**Task data**
(** X7.  A login in administrator mode opens the administrator session
    exactly when the submitted PIN, the empty string if none is sent, is
    the value of the [admin_pin] policy, which is "1234" as long as the
    policy was never set.  A wrong PIN keeps the session as it was.  The
    requests, log entries, employees and leave types are not
    touched. *)
Theorem admin_login (s : Session) (pin : option string) (d : Db) :
  let r := run (login s (POST (mode_admin pin))) d in
  (fst r = Returned (admin_session, Redirect to_admin_dashboard)
   <-> default "" pin = policy_value d "admin_pin")
  /\ (default "" pin <> policy_value d "admin_pin" ->
      fst r = Returned (s, RenderLoginError wrong_admin_pin))
  /\ (LeavePolicy_first d "admin_pin" = None -> policy_value d "admin_pin" = "1234")
  /\ (forall d', In d' (snd r) ->
        (requests d', logs d', employees d', leave_types d')
        = (requests d, logs d, employees d, leave_types d)).
Proof.
  cbv zeta. rewrite run_login_admin. simpl.
  destruct (String.eqb_spec (default "" pin) (policy_value d "admin_pin")) as [E|E].
  - repeat split; try tauto.
    + intros Hn. unfold policy_value. rewrite Hn. reflexivity.
    + intros d'. unfold after_get_policy. simpl.
      destruct (LeavePolicy_first d "admin_pin"); simpl; [tauto|].
      intros [<-|[]]. reflexivity.
  - repeat split; try tauto; try discriminate.
    + intros Hn. unfold policy_value. rewrite Hn. reflexivity.
    + intros d'. unfold after_get_policy. simpl.
      destruct (LeavePolicy_first d "admin_pin"); simpl; [tauto|].
      intros [<-|[]]. reflexivity.
Qed.

Lemma admin_login_witness :
  fst (run (login cleared (POST (mode_admin (Some "1234")))) Sample.empty)
    = Returned (admin_session, Redirect to_admin_dashboard)
  /\ fst (run (login cleared (POST (mode_admin None))) Sample.empty)
    = Returned (cleared, RenderLoginError wrong_admin_pin)
  /\ policy_value Sample.empty "admin_pin" = "1234".
Proof.
  pose proof (admin_login cleared (Some "1234") Sample.empty) as (H1 & _ & H3 & _).
  pose proof (admin_login cleared None Sample.empty) as (_ & H2 & _).
  split; [apply H1; reflexivity|]. split; [apply H2; discriminate|].
  apply H3. reflexivity.
Defined.
Lemma annualComposite_within (lo hi : Q) (collection : list Scene)
  (aoi : Geometry) (y : Z) :
  (forall s, In s collection -> bandWithin lo hi (ndvi s)) ->
  bandWithin lo hi (px (annualComposite collection aoi y)).
Proof.
  intros H. unfold annualComposite.
  destruct (0 <? length _)%nat; simpl.
  - apply clip_within. apply median_within. intros b Hb.
    apply in_map_iff in Hb. destruct Hb as (s & <- & Hs).
    apply H. unfold filterDate in Hs. apply filter_In in Hs. tauto.
  - intros p v. discriminate.
Qed.

Lemma createAnnualMedianComposite_within (lo hi : Q)
  (collection : list Scene) (s e : Z) (aoi : Geometry) (i : Image) :
  (forall x, In x collection -> bandWithin lo hi (ndvi x)) ->
  In i (createAnnualMedianComposite collection s e aoi) ->
  bandWithin lo hi (px i).
Proof.
  intros H Hi. rewrite (createAnnualMedianComposite_In _ _ _ _ _ Hi).
  apply annualComposite_within. exact H.
Qed.

(** X7.  When every NDVI value of every scene lies between [lo] and
    [hi], so does every value of every annual composite of each sensor,
    of the baseline composite and of the per-year composites across
    sensors: taking medians never leaves the range of the
    observations. *)
Theorem composites_stay_within_the_observed_range
  (lo hi : Q) (landsat5 landsat7 landsat8 : list Scene) (aoi : Geometry)
  (Hrange : forall s, In s (landsat5 ++ landsat7 ++ landsat8) ->
                      bandWithin lo hi (ndvi s)) :
  (forall i,
      In i (annualL5Composites landsat5 aoi
            ++ annualL7Composites landsat7 aoi
            ++ annualL8Composites landsat8 aoi) ->
      bandWithin lo hi (px i))
  /\ bandWithin lo hi
       (baselineNdviComposite (annualL5Composites landsat5 aoi)
          baselineStartYear baselineEndYear)
  /\ (forall u, In u (scriptUnique landsat5 landsat7 landsat8 aoi) ->
                bandWithin lo hi (px u)).
Proof.
  assert (Hsensor : forall i,
             In i (annualL5Composites landsat5 aoi
                   ++ annualL7Composites landsat7 aoi
                   ++ annualL8Composites landsat8 aoi) ->
             bandWithin lo hi (px i)).
  { intros i Hi. rewrite !in_app_iff in Hi.
    unfold annualL5Composites, annualL7Composites, annualL8Composites in Hi.
    destruct Hi as [Hi|[Hi|Hi]];
      (eapply createAnnualMedianComposite_within; [|exact Hi]);
      intros x Hx; apply Hrange; rewrite !in_app_iff; auto. }
  split; [exact Hsensor|]. split.
  - intros p v. rewrite baselineNdviComposite_median.
    apply median_within. intros b Hb.
    apply in_map_iff in Hb. destruct Hb as (i & <- & Hi).
    apply baselineAnnualNdvi_In in Hi. apply Hsensor.
    apply in_or_app. left. tauto.
  - intros u Hu. unfold scriptUnique in Hu.
    rewrite (uniqueAnnualNdviComposites_In _ _ Hu). cbn [px].
    apply median_within. intros b Hb.
    apply in_map_iff in Hb. destruct Hb as (i & <- & Hi).
    apply filter_In in Hi. destruct Hi as [Hi _].
    unfold scriptAllAnnual, allAnnualNdviComposites in Hi.
    apply (proj1 (sortByYear_In _ _)) in Hi. apply Hsensor. exact Hi.
Qed.

(* ===================================================================== *)
(** ** Outside the area of interest *)
(* ===================================================================== *)

Lemma annualComposite_outside (collection : list Scene) (aoi : Geometry)
  (y : Z) (p : Pixel) :
  inside aoi p = false -> px (annualComposite collection aoi y) p = None.
Proof.
  intros H. unfold annualComposite.
  destruct (0 <? length _)%nat; simpl; [|reflexivity].
  unfold clip. rewrite H. reflexivity.
Qed.

Lemma sensor_composite_outside (collection : list Scene) (s e : Z)
  (aoi : Geometry) (i : Image) (p : Pixel) :
  inside aoi p = false ->
  In i (createAnnualMedianComposite collection s e aoi) ->
  px i p = None.
Proof.
  intros H Hi. rewrite (createAnnualMedianComposite_In _ _ _ _ _ Hi).
  apply annualComposite_outside. exact H.
Qed.

Lemma adjacentPairs_In (l : list Image) (r : Image) :
  In r (adjacentPairs l) ->
  exists a b, In a l /\ In b l /\ r = persistentDeforestation a b.
Proof.
  intros H. apply In_nth_error in H. destruct H as [i Hi].
  apply adjacentPairs_nth_error in Hi.
  destruct Hi as (a & b & Ha & Hb & ->).
  exists a, b. repeat split; try reflexivity;
    eapply nth_error_In; eassumption.
Qed.
(** * Order books: the naive baseline and the optimized variant

    A shallow embedding of [naive_orderbook.py] and [optimized_orderbook.py].

    Orders are Python dicts.  Both books keep *references* to the dict the
    caller passed in, and [amend_order] mutates that dict in place, so the
    embedding has an explicit object store ([Store]) and the books hold
    references ([ref]) into it.

    Prices are modelled as integers: the code only negates prices, compares
    them and uses them as dict keys, and on finite numbers these behave as on
    [Z].  Python's [heapq] is a library; a heap is modelled by the ascending
    list of its elements, so that [heap[0]] is the head, [heappush] inserts
    in order and [heappop] drops the head. *)

From Stdlib Require Import ssreflect.
From stdpp Require Import gmap strings list fin_maps sorting.

#[local] Set Warnings "-deprecated,-clear-no-such-hyp".

Local Open Scope general_if_scope.
Local Open Scope Z_scope.

(** ** Orders and the object store *)

Record Order := mkOrder {
  order_id : Z;
  price : Z;
  quantity : Z;
  side : string
}.

#[global] Instance Order_eq_dec : EqDecision Order.
Proof. solve_decision. Defined.

#[global] Instance Order_inhabited : Inhabited Order :=
  populate (mkOrder 0 0 0 "").

(** [order["quantity"] = new_quantity] *)
Definition set_quantity (o : Order) (new_quantity : Z) : Order :=
  mkOrder (order_id o) (price o) new_quantity (side o).

(** A reference to a dict object, and the store of all dict objects. *)
Abbreviation ref := nat.
Abbreviation Store := (list Order).

(** The caller builds a dict: a new object at the next free address. *)
Definition new_dict (mem : Store) (o : Order) : ref * Store :=
  (length mem, mem ++ [o]).

(** ** Exceptions

    Both failures of [add_order] are Python [ValueError]s, told apart by
    their message; [list.remove] raises a third one. *)

Inductive ValueError :=
  | DuplicateOrderError (id : Z)      (* "Order ID {order_id} already exists" *)
  | InvalidSideError (s : string)     (* "Invalid side: {side}. Must be 'bid' or 'ask'" *)
  | NotInList.                        (* "list.remove(x): x not in list" *)

Inductive result (A : Type) :=
  | Return (a : A)
  | Raise (e : ValueError).
Arguments Return {A} a.
Arguments Raise {A} e.

#[global] Instance ValueError_eq_dec : EqDecision ValueError.
Proof. solve_decision. Defined.

(** ** Python list and heapq primitives *)

(** [x is y or x == y], the test [list.remove] applies to each element. *)
Definition same_or_equal (mem : Store) (x y : ref) : bool :=
  bool_decide (x = y) || bool_decide (mem !!! x = mem !!! y).

(** [l.remove(x)]: drops the first element equal to [x]; [None] stands for
    the [ValueError] raised when there is none. *)
Fixpoint list_remove (mem : Store) (x : ref) (l : list ref) : option (list ref) :=
  match l with
  | [] => None
  | y :: t =>
      if same_or_equal mem y x then Some t
      else cons y <$> list_remove mem x t
  end.

(** [heapq.heappush(heap, item)] *)
Fixpoint heappush (heap : list Z) (item : Z) : list Z :=
  match heap with
  | [] => [item]
  | x :: t => if item <=? x then item :: heap else x :: heappush t item
  end.

(** [heapq.heappop(heap)], the heap that is left. *)
Definition heappop (heap : list Z) : list Z := tail heap.

(** [l.sort(key=...)] is a stable sort.  [before kx ky] says that a key [kx]
    goes in front of an equal or later key [ky]: [Z.leb] for an ascending
    sort, [Z.geb] for [reverse=True] (which keeps equal keys in their
    original order too). *)
Fixpoint sort_insert (before : Z → Z → bool) (key : ref → Z)
    (x : ref) (l : list ref) : list ref :=
  match l with
  | [] => [x]
  | y :: t =>
      if before (key x) (key y) then x :: l
      else y :: sort_insert before key x t
  end.

Definition list_sort (before : Z → Z → bool) (key : ref → Z)
    (l : list ref) : list ref :=
  foldr (sort_insert before key) [] l.

(** ** The optimized order book *)

Module Optimized.

Record OptimizedOrderBook := mkBook {
  orders_by_id : gmap Z ref;
  bids_by_price : gmap Z (list ref);
  asks_by_price : gmap Z (list ref);
  bid_heap : list Z;
  ask_heap : list Z
}.

(** [__init__] *)
Definition init : OptimizedOrderBook := mkBook ∅ ∅ ∅ [] [].
Definition ex_partner : DataFrame :=
  {| columns := ["barcode"; "name"; "sizeValue"; "ch1Department";
                 "ch2Category"; "notes"];
     rows :=
       [list_to_map [("barcode", CStr "012345678905");
                     ("name", CStr "Cola")];
        list_to_map [("barcode", CInt 12345); ("name", CStr "Tea");
                     ("notes", CInt 5)]] |}.

Definition ex_reconciled : DataFrame * DataFrame :=
  match reconcile ex_roles ex_upc ex_partner with
  | Ok pn => pn
  | Raise _ => ({| columns := []; rows := [] |},
                {| columns := []; rows := [] |})
  end.

Definition ex_out : DataFrame :=
  match merge ex_roles ex_upc ex_partner with
  | Ok df => df
  | Raise _ => {| columns := []; rows := [] |}
  end.

(** What it means for a pattern to match between two input positions:
    [rmatch r s cs s' cs'] reads "from the position with rest [s] and
    groups [cs], [r] can match up to the position with rest [s'], leaving
    the groups [cs']".  It has no priorities: every way to match is
    derivable. *)
Inductive rmatch : Re.regex -> string -> Re.caps -> string -> Re.caps -> Prop :=
| rm_str l s s' cs :
    Text.strip_prefix l s = Some s' -> rmatch (Re.Str l) s cs s' cs
| rm_cls p c s cs :
    Re.cls_mem p c = true -> rmatch (Re.Cls p) (String c s) cs s cs
| rm_plus_one p c s cs :
    Re.cls_mem p c = true -> rmatch (Re.Plus p) (String c s) cs s cs
| rm_plus_more p c s s' cs :
    Re.cls_mem p c = true -> rmatch (Re.Plus p) s cs s' cs ->
    rmatch (Re.Plus p) (String c s) cs s' cs
| rm_opt_some r s cs s' cs' :
    rmatch r s cs s' cs' -> rmatch (Re.Opt r) s cs s' cs'
| rm_opt_none r s cs : rmatch (Re.Opt r) s cs s cs
| rm_seq r1 r2 s cs s1 cs1 s2 cs2 :
    rmatch r1 s cs s1 cs1 -> rmatch r2 s1 cs1 s2 cs2 ->
    rmatch (Re.Seq r1 r2) s cs s2 cs2
| rm_alt_l r1 r2 s cs s' cs' :
    rmatch r1 s cs s' cs' -> rmatch (Re.Alt r1 r2) s cs s' cs'
| rm_alt_r r1 r2 s cs s' cs' :
    rmatch r2 s cs s' cs' -> rmatch (Re.Alt r1 r2) s cs s' cs'
| rm_grp n r s cs s' cs' :
    rmatch r s cs s' cs' ->
    rmatch (Re.Grp n r) s cs s' ((n, Re.taken s s') :: cs')
| rm_eos s cs : Re.at_end s = true -> rmatch Re.Eos s cs s cs.

(** One or more decimal digits. *)
Definition is_digits (w : string) : Prop :=
  w ≠ EmptyString ∧ Text.all Text.isdigit w = true.

(** A number, optionally decimal. *)
Definition is_number (v : string) : Prop :=
  is_digits v ∨ ∃ a b, is_digits a ∧ is_digits b ∧ v = a +:+ "." +:+ b.

(** Nothing, or one white-space character. *)
Definition is_opt_space (sp : string) : Prop :=
  sp = EmptyString ∨
  ∃ c, Text.isspace c = true ∧ sp = String c EmptyString.

Definition size_units : list string :=
  ["oz"; "fl oz"; "l"; "ml"; "gallon"; "gal"].

(** [t] is a number [v], an optional space and a size unit [u]. *)
Definition size_token (v u t : string) : Prop :=
  is_number v ∧ u ∈ size_units ∧
  ∃ sp, is_opt_space sp ∧ t = v +:+ sp +:+ u.

(** [t] is a whole number [v], an optional space and [ct]. *)
Definition count_token (v t : string) : Prop :=
  is_digits v ∧ ∃ sp, is_opt_space sp ∧ t = v +:+ sp +:+ "ct".

(** A text with property [P] stands at offset [n] of [s]. *)
Definition occurs_at (P : string -> Prop) (n : nat) (s : string) : Prop :=
  ∃ pre t post, s = pre +:+ t +:+ post ∧ String.length pre = n ∧ P t.

(** The canonical name of a size unit. *)
Definition canonical_unit (u : string) : string :=
  if bool_decide (u = "fl oz" ∨ u = "oz") then "OZ"
  else if bool_decide (u = "gal" ∨ u = "gallon") then "GALLON"
  else if bool_decide (u = "l") then "L"
  else if bool_decide (u = "ml") then "ML"
  else u.


(** The level [k] of one record, from its [product_type] cell. *)
Definition level_of (c : cell) (k : nat) : string :=
  fillna "N/A" (Text.strip <$> (str_split_cell c ≫= (.!! k))).

(** The cell of one level of a record: the level of its [product_type]
    cell, or ["N/A"] when the source has no such column. *)
Definition level_cell (ro : roles) (r : gmap string cell) (k : nat) : cell :=
  match product_type_col ro with
  | Some pt => CStr (level_of (get r pt) k)
  | None => CStr "N/A"
  end.

(** The fields of the row built for a [New] record, all but the brand
    (the one field that is put in upper case): [r] is the source row with
    its barcode normalised, [desc] the text of its description. *)
Definition built_fields (ro : roles) (r : gmap string cell) (desc : string)
  : list (string * cell) :=
  let parsed := extract_size_components desc in
  [("barcode", get r (upc_col ro));
   ("name", get r (desc_col ro));
   ("description", get r (desc_col ro));
   ("ch1Department", level_cell ro r 0);
   ("ch2Category", level_cell ro r 1);
   ("ch3Segment", level_cell ro r 2);
   ("itemCountValue", opt_cell (itemCountValue parsed));
   ("itemCountMeasure", opt_cell (itemCountMeasure parsed));
   ("sizeValue", opt_cell (sizeValue parsed));
   ("sizeMeasure", opt_cell (sizeMeasure parsed));
   ("partnerProduct", CStr "Y");
   ("awardPoints", CStr "N")].
















(** * Properties *)

(** ** Text *)

Section TextFacts.
Implicit Types (s t w : string) (c : ascii) (p : ascii -> bool).

Lemma sapp_nil_l s : EmptyString +:+ s = s.
Proof. reflexivity. Qed.

Lemma sapp_cons c s t : String c s +:+ t = String c (s +:+ t).
Proof. reflexivity. Qed.

Lemma sapp_nil_r s : s +:+ EmptyString = s.
Proof. induction s as [|c s IH]; [done|]. by rewrite sapp_cons, IH. Qed.

Lemma sapp_assoc s t w : (s +:+ t) +:+ w = s +:+ t +:+ w.
Proof. induction s as [|c s IH]; [done|]. by rewrite !sapp_cons, IH. Qed.

Lemma slength_app s t :
  String.length (s +:+ t) = String.length s + String.length t.
Proof. induction s as [|c s IH]; [done|]. rewrite sapp_cons. simpl. lia. Qed.

Lemma slength_repeat c n : String.length (Text.repeat c n) = n.
Proof. induction n; simpl; congruence. Qed.

Lemma sall_app p s t : Text.all p (s +:+ t) = Text.all p s && Text.all p t.
Proof.
  induction s as [|c s IH]; [done|].
  rewrite sapp_cons. simpl. rewrite IH. by destruct (p c).
Qed.

Lemma sall_repeat p c n : p c = true -> Text.all p (Text.repeat c n) = true.
Proof. intros Hc. induction n; simpl; [done|]. by rewrite Hc. Qed.

Lemma stake_app_length s t : Text.take (String.length s) (s +:+ t) = s.
Proof. induction s as [|c s IH]; [by destruct t|]. simpl. by rewrite IH. Qed.

Lemma sdrop_app_length s t : Text.drop (String.length s) (s +:+ t) = t.
Proof. induction s as [|c s IH]; [by destruct t|]. done. Qed.

Lemma stake_drop n s : Text.take n s +:+ Text.drop n s = s.
Proof.
  revert s. induction n as [|n IH]; intros [|c s]; simpl; try done.
  by rewrite sapp_cons, IH.
Qed.

Lemma slength_take n s :
  n <= String.length s -> String.length (Text.take n s) = n.
Proof.
  revert s. induction n as [|n IH]; intros [|c s]; simpl; try lia.
  intros. rewrite IH; lia.
Qed.

Lemma slength_drop n s : String.length (Text.drop n s) = String.length s - n.
Proof. revert s. induction n as [|n IH]; intros [|c s]; simpl; auto. Qed.

Lemma taken_app w s : Re.taken (w +:+ s) s = w.
Proof.
  unfold Re.taken. rewrite slength_app.
  replace (String.length w + String.length s - String.length s)
    with (String.length w) by lia.
  apply stake_app_length.
Qed.

Lemma strip_prefix_Some l s s' :
  Text.strip_prefix l s = Some s' <-> s = l +:+ s'.
Proof.
  revert s. induction l as [|a l IH]; intros s; simpl.
  - rewrite sapp_nil_l. split; congruence.
  - destruct s as [|b s]; [by rewrite sapp_cons|].
    rewrite sapp_cons. destruct (Ascii.eqb_spec a b) as [->|Hne].
    + rewrite IH. split; congruence.
    + split; [done|]. intros [= ? ?]. done.
Qed.

Lemma take_drop_while p s :
  Text.take_while p s +:+ Text.drop_while p s = s.
Proof.
  induction s as [|c s IH]; [done|]. simpl.
  destruct (p c); [|done]. by rewrite sapp_cons, IH.
Qed.

Lemma all_take_while p s : Text.all p (Text.take_while p s) = true.
Proof.
  induction s as [|c s IH]; [done|]. simpl.
  destruct (p c) eqn:Hc; simpl; [|done]. by rewrite Hc.
Qed.

End TextFacts.

(** ** The matcher against the match relation *)

Section MatcherFacts.
Implicit Types (r : Re.regex) (s : string) (cs : Re.caps).

(** A match ends at a later position of the same input. *)
Lemma rmatch_suffix r s cs s' cs' :
  rmatch r s cs s' cs' -> ∃ w, s = w +:+ s'.
Proof.
  induction 1 as
    [l s s' cs Hl | p c s cs _ | p c s cs _ | p c s s' cs _ _ [w ->]
    | r s cs s' cs' _ IH | r s cs
    | r1 r2 s cs s1 cs1 s2 cs2 _ [w1 ->] _ [w2 ->]
    | r1 r2 s cs s' cs' _ IH | r1 r2 s cs s' cs' _ IH
    | n r s cs s' cs' _ IH | s cs _].
  - exists l. by apply strip_prefix_Some.
  - by exists (String c EmptyString).
  - by exists (String c EmptyString).
  - by exists (String c w).
  - done.
  - by exists EmptyString.
  - exists (w1 +:+ w2). by rewrite sapp_assoc.
  - done.
  - done.
  - done.
  - by exists EmptyString.
Qed.

Lemma plus_loop_sound {R} p s cs (k : string -> option R) x :
  Re.plus_loop p s k = Some x ->
  ∃ s', rmatch (Re.Plus p) s cs s' cs ∧ k s' = Some x.
Proof.
  induction s as [|c s IH]; simpl; [done|].
  destruct (Re.cls_mem p c) eqn:Hc; [|done].
  destruct (Re.plus_loop p s k) as [y|] eqn:Hl.
  - intros [= ->]. destruct (IH eq_refl) as (s' & Hm & Hk).
    exists s'. split; [by apply rm_plus_more|done].
  - intros Hk. exists s. split; [by apply rm_plus_one|done].
Qed.
(** * copilot-testing: the server entry point [packages/server/src/main.ts]

    The repository's executable code is the NestJS entry point

<<
    import 'reflect-metadata';
    import { NestFactory } from '@nestjs/core';

    import { AppModule } from './app.module';

    async function bootstrap() {
      const app = await NestFactory.create(AppModule);
      await app.listen(3000);
      // eslint-disable-next-line no-console
      console.log('Server running on http://localhost:3000');
    }

    bootstrap();
>>

    [bootstrap] is embedded as a program in a small monad of calls to the
    outside world ([Prog]): an [await]ed call suspends the function until the
    promise settles and rethrows a rejection, as in JavaScript; a framework
    call may also end the process before its promise settles.  The NestJS
    framework and the Node process are not part of the repository; they are a
    parameter of the development (a [Host]), and every statement about
    [bootstrap] is proved for all hosts, or for all hosts that honour a
    stated contract. *)

From Stdlib Require Import String ZArith List Bool Lia DecimalString.
From ExtLib Require Import Structures.Monad.
Import ListNotations.
Import MonadNotation.

Local Open Scope string_scope.
Local Open Scope list_scope.
Local Open Scope Z_scope.
Local Open Scope monad_scope.

(** ** Values *)

(** The reason a promise is rejected with (an [Error] object's message). *)
Definition Error : Type := string.

(** How an awaited call ends: its promise is fulfilled, its promise is
    rejected, or the process ends during the call and the promise never
    settles.  The last is how NestJS answers an error inside
    [NestFactory.create] when, as in main.ts, the call passes no option that
    turns abort-on-error off. *)
Inductive Outcome (A : Type) : Type :=
| Fulfilled (a : A)
| Rejected (e : Error)
| Terminated (code : Z).
Arguments Fulfilled {A} a.
Arguments Rejected {A} e.
Arguments Terminated {A} code.

(** An imported binding: [import { export_name } from 'module_path']. *)
Record ModuleRef : Type := {
  export_name : string;
  module_path : string
}.

(** [import { AppModule } from './app.module'] *)
Definition AppModule : ModuleRef :=
  {| export_name := "AppModule"; module_path := "./app.module" |}.

(** The application object [NestFactory.create] resolves to; the host names
    the applications it has built by number. *)
Definition App : Type := nat.
(** The callback throws on [foundWord]. *)
Definition throws_on (knownVocab : gset string) (foundWord : element) : bool :=
  has knownVocab (getTextWithoutRuby foundWord.2)
  && bool_decide (querySelector "rt" foundWord = None).

(** [style.visibility = "hidden"] on each place of a list. *)
Definition hide_all (places : list path) (visibility : styles) : styles :=
  foldl (λ v place, <[place := "hidden"]> v) visibility places.

(** The places of the child nodes of [e] that are [rt] elements. *)
Definition reading_children (e : element) : list path :=
  omap id
    (imap (λ i child,
             if String.eqb (nodeName child) "RT" then Some (e.1 ++ [i])
             else None)
       (childNodes e.2)).

(** The first testable property as the specification words it: the ruby
    elements with a known base text have their reading children hidden, and
    nothing at or below a ruby element with another base text changes. *)
Definition hides_exactly_known (knownVocab : gset string)
    (document : list node) (before after : styles) : Prop :=
  ∀ e, e ∈ querySelectorAll "ruby" document →
    if has knownVocab (getTextWithoutRuby e.2)
    then ∀ reading, reading ∈ reading_children e →
                    after !! reading = Some "hidden"
    else ∀ place, e.1 `prefix_of` place → after !! place = before !! place.

(** A ruby element inside another: the inner one pairs the first character
    with an empty reading, the outer one the whole word with its reading. *)
Definition nested_rubies : list node :=
  [Element "RUBY"
     [Element "RUBY" [Text "明"; Element "RT" []];
      Text "日";
      Element "RT" [Text "あした"]]].

(** A ruby element with a reading for each of its two characters. *)
Definition two_readings : list node :=
  [Element "RUBY"
     [Text "東"; Element "RT" [Text "とう"];
      Text "京"; Element "RT" [Text "きょう"]]].

(** A ruby element whose reading is held in an [rtc] container. *)
Definition contained_reading : list node :=
  [Element "RUBY"
     [Text "日本語"; Element "RTC" [Element "RT" []]]].

(** A ruby element without a reading, before one with a reading. *)
Definition missing_reading : list node :=
  [Element "RUBY" [Text "日本語"];
   Element "RUBY" [Text "明日"; Element "RT" [Text "あした"]]].

(** Four ruby elements, the second and the fourth without a reading. *)
Definition missing_readings_between : list node :=
  [Element "RUBY" [Text "明日"; Element "RT" [Text "あした"]];
   Element "RUBY" [Text "日本語"];
   Element "RUBY" [Text "本"; Element "RT" [Text "ほん"]];
   Element "RUBY" [Text "日本語"]].

End Dom.

(* ===================================================================== *)
(** ** The subject resolver and its pagination loops *)
(* ===================================================================== *)

Module WaniKani.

**Exercise goal**
Return only the lines between the one holding "has knownVocab (getTextWithoutRuby foundWord.2)" and the one holding "foldl (λ v place, <[place", inclusive, exactly as they appear above.

**Written reply**
  has knownVocab (getTextWithoutRuby foundWord.2)
  && bool_decide (querySelector "rt" foundWord = None).

(** [style.visibility = "hidden"] on each place of a list. *)
Definition hide_all (places : list path) (visibility : styles) : styles :=
  foldl (λ v place, <[place := "hidden"]> v) visibility places.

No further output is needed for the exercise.